REQUIREMENT - Lines, not repeats, are what count: give the number of lines below that hold "dirty", and nothing more.

Dataset entries
# # # #
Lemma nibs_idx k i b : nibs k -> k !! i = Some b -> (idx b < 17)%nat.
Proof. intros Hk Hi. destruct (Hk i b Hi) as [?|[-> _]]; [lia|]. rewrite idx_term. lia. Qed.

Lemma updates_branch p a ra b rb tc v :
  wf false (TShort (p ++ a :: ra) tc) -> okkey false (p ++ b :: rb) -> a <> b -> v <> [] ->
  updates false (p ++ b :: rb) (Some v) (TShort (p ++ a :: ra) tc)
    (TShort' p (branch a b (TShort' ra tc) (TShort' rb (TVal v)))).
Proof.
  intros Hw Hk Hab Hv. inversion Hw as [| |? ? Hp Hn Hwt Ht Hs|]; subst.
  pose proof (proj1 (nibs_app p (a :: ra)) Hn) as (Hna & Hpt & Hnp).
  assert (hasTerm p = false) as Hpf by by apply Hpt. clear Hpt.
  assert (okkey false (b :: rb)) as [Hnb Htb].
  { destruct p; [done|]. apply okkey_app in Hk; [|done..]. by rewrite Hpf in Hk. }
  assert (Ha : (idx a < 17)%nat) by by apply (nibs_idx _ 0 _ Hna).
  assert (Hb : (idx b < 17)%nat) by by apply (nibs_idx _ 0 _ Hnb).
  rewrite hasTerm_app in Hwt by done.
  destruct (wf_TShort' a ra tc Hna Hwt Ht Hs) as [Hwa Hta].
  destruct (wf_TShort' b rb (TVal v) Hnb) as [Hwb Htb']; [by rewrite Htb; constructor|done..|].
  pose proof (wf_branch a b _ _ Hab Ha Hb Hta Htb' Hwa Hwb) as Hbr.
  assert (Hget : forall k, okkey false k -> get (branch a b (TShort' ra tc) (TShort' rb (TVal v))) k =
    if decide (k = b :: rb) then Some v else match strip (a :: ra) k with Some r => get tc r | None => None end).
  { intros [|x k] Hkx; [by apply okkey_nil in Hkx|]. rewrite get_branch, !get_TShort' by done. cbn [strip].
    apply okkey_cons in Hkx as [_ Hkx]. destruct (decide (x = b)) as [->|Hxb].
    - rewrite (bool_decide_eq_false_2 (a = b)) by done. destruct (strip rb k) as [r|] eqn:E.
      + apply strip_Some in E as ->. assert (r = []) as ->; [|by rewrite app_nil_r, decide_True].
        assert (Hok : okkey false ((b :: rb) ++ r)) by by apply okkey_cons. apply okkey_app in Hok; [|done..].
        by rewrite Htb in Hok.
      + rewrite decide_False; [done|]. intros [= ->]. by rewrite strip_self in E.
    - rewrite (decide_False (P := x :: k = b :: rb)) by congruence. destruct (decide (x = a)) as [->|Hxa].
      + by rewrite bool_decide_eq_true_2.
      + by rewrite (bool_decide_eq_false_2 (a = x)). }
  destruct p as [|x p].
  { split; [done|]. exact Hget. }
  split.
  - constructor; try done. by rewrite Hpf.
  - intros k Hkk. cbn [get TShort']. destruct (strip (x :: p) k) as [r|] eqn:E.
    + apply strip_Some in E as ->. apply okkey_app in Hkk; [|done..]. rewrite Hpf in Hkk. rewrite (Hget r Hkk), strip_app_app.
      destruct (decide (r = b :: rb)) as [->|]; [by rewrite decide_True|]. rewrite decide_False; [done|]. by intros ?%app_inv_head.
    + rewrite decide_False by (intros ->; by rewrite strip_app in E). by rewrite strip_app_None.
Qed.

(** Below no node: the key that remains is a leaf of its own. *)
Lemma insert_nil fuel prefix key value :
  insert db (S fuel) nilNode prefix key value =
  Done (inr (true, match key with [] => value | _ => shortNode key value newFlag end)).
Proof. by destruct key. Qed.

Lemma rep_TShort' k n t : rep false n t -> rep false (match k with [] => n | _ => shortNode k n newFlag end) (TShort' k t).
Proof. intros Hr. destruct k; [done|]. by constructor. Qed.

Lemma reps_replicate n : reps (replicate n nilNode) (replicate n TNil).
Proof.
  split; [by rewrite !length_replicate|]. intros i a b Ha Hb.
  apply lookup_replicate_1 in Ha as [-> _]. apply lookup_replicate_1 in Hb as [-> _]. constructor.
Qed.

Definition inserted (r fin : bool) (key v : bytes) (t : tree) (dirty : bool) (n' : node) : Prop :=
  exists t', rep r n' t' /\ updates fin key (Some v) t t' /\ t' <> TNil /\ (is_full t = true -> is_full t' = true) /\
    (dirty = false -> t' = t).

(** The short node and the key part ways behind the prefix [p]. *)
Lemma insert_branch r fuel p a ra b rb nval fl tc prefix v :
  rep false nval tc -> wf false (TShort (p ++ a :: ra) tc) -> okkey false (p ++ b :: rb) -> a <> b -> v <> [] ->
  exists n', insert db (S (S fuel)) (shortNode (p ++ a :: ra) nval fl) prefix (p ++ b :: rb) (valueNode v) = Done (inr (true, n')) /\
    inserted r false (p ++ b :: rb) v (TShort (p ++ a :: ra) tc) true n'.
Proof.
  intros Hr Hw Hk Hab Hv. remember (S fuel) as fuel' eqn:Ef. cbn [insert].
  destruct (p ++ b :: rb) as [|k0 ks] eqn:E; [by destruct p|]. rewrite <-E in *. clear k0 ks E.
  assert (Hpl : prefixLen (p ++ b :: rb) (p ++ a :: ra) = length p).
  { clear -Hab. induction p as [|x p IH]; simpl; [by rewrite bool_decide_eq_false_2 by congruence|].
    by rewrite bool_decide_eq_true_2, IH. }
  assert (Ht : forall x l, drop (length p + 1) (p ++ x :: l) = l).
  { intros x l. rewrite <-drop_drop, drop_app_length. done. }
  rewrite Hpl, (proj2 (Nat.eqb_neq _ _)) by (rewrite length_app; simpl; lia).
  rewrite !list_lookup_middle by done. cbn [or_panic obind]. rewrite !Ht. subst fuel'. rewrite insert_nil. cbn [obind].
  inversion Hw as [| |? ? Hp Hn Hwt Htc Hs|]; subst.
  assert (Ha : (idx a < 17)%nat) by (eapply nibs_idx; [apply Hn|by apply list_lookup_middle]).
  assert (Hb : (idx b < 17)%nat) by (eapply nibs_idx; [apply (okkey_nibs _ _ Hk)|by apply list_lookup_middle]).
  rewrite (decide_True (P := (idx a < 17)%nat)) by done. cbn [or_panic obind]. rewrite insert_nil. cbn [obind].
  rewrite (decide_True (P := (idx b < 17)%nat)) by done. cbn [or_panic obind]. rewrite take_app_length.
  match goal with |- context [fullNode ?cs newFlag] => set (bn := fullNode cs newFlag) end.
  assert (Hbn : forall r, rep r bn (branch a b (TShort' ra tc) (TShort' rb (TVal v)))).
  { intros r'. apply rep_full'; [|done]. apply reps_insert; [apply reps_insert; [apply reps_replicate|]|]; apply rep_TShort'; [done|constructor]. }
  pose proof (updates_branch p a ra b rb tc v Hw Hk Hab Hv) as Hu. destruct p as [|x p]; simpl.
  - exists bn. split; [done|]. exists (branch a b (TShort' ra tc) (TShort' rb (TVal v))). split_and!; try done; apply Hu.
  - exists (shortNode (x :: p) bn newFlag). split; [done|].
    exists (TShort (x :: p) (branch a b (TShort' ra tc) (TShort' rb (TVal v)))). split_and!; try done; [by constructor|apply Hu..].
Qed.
# # # #
ANSWER TO THE EXERCISE - 2